• Stored data:
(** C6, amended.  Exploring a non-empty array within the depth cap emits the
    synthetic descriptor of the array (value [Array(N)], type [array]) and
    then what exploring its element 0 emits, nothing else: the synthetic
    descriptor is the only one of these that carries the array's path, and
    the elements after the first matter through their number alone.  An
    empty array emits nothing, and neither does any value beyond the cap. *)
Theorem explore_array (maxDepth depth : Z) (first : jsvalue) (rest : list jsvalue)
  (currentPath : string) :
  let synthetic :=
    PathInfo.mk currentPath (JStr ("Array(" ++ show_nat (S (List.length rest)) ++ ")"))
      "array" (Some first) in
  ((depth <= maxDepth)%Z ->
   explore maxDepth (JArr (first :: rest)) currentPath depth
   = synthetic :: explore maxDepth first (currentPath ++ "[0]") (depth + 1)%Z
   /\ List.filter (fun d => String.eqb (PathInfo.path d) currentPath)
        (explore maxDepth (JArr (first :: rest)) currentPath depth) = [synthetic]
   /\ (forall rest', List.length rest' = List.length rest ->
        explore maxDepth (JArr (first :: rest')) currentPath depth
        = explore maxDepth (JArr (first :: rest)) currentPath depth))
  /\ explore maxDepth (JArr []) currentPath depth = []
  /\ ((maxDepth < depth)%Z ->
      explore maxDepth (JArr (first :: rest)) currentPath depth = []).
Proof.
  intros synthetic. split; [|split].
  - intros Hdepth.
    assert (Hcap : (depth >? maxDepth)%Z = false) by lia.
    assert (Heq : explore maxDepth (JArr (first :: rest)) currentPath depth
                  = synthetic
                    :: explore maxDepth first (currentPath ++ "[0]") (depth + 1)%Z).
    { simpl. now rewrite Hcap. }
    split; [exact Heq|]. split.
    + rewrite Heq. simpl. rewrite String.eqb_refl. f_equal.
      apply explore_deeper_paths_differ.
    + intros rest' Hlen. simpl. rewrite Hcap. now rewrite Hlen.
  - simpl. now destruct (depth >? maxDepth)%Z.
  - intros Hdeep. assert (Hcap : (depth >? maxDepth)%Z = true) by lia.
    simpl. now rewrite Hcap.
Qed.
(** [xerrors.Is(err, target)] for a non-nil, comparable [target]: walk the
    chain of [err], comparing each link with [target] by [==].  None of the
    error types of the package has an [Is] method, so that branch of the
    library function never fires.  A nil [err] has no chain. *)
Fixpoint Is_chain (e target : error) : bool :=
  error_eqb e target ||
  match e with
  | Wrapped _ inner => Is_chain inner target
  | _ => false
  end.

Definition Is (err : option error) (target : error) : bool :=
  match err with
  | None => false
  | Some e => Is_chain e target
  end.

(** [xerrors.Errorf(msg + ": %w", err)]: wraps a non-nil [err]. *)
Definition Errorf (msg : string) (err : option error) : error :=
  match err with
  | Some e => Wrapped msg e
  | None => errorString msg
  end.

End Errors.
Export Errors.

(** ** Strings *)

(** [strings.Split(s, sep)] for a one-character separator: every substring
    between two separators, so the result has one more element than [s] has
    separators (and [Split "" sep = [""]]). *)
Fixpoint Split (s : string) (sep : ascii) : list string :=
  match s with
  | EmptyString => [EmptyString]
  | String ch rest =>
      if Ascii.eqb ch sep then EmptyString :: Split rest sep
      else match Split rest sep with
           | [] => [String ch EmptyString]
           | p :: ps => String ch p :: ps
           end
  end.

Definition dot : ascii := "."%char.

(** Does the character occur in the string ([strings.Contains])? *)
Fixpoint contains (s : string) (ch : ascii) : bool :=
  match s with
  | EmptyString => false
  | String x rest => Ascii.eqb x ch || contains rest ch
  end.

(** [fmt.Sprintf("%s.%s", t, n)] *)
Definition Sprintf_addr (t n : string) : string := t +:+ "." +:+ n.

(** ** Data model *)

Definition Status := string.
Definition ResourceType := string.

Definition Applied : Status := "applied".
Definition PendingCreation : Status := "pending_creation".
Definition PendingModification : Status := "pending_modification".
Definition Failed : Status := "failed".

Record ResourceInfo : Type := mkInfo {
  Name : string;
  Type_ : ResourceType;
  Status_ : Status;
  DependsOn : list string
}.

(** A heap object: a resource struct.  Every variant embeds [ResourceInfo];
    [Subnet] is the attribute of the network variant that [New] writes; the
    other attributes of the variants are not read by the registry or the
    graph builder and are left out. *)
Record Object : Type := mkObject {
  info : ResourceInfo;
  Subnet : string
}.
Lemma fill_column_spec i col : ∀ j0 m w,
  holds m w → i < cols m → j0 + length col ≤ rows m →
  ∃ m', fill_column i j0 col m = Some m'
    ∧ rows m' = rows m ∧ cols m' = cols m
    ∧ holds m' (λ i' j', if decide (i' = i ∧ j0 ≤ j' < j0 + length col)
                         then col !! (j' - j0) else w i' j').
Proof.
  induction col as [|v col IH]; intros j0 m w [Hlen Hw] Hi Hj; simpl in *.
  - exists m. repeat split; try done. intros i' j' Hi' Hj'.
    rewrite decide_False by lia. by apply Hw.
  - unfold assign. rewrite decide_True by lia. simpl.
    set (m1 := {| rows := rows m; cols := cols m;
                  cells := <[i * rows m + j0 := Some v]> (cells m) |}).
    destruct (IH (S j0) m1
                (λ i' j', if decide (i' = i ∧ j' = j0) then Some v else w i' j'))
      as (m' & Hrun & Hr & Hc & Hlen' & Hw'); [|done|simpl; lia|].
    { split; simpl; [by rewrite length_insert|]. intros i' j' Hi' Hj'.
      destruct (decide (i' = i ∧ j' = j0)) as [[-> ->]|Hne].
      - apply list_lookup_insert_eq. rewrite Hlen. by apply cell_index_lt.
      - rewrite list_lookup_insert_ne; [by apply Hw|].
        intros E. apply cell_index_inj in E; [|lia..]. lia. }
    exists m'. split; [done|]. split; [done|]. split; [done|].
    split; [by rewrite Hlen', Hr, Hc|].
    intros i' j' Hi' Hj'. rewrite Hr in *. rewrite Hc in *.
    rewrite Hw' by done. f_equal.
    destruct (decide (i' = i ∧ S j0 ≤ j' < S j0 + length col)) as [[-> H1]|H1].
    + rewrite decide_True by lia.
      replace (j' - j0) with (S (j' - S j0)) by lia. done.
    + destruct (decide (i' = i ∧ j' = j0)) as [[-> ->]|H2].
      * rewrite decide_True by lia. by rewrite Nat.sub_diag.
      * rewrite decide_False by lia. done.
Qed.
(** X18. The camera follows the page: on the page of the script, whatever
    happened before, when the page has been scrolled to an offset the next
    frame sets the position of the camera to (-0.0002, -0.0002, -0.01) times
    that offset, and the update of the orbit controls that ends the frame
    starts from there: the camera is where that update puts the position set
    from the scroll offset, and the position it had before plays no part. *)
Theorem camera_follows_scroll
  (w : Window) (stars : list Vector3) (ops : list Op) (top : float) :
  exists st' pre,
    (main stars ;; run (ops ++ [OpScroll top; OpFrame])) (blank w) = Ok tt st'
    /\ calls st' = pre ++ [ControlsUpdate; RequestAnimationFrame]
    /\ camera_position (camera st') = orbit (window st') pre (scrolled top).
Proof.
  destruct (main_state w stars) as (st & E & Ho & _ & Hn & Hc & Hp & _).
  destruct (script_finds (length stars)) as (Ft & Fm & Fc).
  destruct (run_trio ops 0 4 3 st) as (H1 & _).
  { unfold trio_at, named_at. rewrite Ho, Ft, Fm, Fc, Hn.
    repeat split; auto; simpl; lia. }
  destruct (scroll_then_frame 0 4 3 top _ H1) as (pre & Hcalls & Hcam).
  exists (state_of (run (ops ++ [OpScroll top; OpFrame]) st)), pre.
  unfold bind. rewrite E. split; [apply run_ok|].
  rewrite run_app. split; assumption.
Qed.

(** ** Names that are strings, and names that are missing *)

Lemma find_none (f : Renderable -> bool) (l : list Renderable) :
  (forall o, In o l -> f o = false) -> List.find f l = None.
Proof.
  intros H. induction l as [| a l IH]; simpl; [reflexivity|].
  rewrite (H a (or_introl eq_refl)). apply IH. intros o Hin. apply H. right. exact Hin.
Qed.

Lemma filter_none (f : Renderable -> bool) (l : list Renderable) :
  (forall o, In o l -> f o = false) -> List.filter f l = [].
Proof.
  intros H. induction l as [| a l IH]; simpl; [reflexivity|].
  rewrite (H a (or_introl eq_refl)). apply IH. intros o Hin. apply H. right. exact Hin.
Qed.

--

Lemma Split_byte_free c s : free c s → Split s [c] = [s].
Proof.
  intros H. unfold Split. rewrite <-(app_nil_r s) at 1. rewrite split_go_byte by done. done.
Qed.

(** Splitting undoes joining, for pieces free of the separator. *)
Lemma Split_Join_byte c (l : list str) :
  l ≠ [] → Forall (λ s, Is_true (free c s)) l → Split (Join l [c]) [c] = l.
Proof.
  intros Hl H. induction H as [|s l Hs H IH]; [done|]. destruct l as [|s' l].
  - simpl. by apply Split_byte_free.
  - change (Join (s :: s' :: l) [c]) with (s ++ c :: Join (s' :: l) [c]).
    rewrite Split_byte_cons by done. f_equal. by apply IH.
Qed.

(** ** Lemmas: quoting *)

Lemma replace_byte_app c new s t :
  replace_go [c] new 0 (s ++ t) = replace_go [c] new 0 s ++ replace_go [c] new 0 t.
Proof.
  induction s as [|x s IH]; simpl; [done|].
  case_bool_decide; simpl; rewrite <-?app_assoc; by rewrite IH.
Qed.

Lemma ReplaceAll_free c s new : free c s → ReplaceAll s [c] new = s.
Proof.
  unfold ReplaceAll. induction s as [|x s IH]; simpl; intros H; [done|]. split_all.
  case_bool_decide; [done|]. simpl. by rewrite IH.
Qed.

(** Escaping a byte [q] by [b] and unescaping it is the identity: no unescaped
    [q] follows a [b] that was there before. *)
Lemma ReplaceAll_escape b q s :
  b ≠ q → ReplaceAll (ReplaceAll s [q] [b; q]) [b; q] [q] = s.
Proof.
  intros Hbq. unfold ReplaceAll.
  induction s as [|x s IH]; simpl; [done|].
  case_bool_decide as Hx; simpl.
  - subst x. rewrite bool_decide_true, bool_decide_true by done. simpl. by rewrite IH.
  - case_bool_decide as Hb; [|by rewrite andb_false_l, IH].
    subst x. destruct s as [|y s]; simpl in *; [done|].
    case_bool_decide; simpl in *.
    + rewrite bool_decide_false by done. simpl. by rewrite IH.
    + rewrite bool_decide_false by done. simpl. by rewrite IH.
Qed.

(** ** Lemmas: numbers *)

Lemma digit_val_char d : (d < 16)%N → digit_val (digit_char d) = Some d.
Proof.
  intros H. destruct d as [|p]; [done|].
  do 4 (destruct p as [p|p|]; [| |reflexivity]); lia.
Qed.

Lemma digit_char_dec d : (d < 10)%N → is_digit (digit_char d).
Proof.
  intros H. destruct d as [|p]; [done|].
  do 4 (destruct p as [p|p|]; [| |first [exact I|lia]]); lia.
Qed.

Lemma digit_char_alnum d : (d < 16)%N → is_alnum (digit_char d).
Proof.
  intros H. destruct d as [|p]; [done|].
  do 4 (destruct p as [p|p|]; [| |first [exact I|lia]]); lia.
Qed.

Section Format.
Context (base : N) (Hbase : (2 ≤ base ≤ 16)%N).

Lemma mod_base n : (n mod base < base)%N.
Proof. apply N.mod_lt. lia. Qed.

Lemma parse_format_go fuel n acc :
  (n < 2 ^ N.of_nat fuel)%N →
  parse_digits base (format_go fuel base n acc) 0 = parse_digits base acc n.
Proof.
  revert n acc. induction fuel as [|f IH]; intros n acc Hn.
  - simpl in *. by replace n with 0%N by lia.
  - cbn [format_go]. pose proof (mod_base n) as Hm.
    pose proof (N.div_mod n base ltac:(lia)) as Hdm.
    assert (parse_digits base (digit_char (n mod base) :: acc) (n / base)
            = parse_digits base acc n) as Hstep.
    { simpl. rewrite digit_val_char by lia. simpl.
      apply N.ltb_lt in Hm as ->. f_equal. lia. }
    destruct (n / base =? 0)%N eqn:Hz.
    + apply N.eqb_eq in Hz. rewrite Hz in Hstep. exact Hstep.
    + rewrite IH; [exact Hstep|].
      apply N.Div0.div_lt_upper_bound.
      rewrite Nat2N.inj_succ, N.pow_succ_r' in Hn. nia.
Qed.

• What you have to do: For this exercise, repeat exactly the lines of the data above from the one with "EmptyString => false" down to the one with "split; [by rewrite Hlen', Hr, Hc|].", both end lines included.

• Exercise response:
  | EmptyString => false
  | String x rest => Ascii.eqb x ch || contains rest ch
  end.

(** [fmt.Sprintf("%s.%s", t, n)] *)
Definition Sprintf_addr (t n : string) : string := t +:+ "." +:+ n.

(** ** Data model *)

Definition Status := string.
Definition ResourceType := string.

Definition Applied : Status := "applied".
Definition PendingCreation : Status := "pending_creation".
Definition PendingModification : Status := "pending_modification".
Definition Failed : Status := "failed".

Record ResourceInfo : Type := mkInfo {
  Name : string;
  Type_ : ResourceType;
  Status_ : Status;
  DependsOn : list string
}.

(** A heap object: a resource struct.  Every variant embeds [ResourceInfo];
    [Subnet] is the attribute of the network variant that [New] writes; the
    other attributes of the variants are not read by the registry or the
    graph builder and are left out. *)
Record Object : Type := mkObject {
  info : ResourceInfo;
  Subnet : string
}.
Lemma fill_column_spec i col : ∀ j0 m w,
  holds m w → i < cols m → j0 + length col ≤ rows m →
  ∃ m', fill_column i j0 col m = Some m'
    ∧ rows m' = rows m ∧ cols m' = cols m
    ∧ holds m' (λ i' j', if decide (i' = i ∧ j0 ≤ j' < j0 + length col)
                         then col !! (j' - j0) else w i' j').
Proof.
  induction col as [|v col IH]; intros j0 m w [Hlen Hw] Hi Hj; simpl in *.
  - exists m. repeat split; try done. intros i' j' Hi' Hj'.
    rewrite decide_False by lia. by apply Hw.
  - unfold assign. rewrite decide_True by lia. simpl.
    set (m1 := {| rows := rows m; cols := cols m;
                  cells := <[i * rows m + j0 := Some v]> (cells m) |}).
    destruct (IH (S j0) m1
                (λ i' j', if decide (i' = i ∧ j' = j0) then Some v else w i' j'))
      as (m' & Hrun & Hr & Hc & Hlen' & Hw'); [|done|simpl; lia|].
    { split; simpl; [by rewrite length_insert|]. intros i' j' Hi' Hj'.
      destruct (decide (i' = i ∧ j' = j0)) as [[-> ->]|Hne].
      - apply list_lookup_insert_eq. rewrite Hlen. by apply cell_index_lt.
      - rewrite list_lookup_insert_ne; [by apply Hw|].
        intros E. apply cell_index_inj in E; [|lia..]. lia. }
    exists m'. split; [done|]. split; [done|]. split; [done|].
    split; [by rewrite Hlen', Hr, Hc|].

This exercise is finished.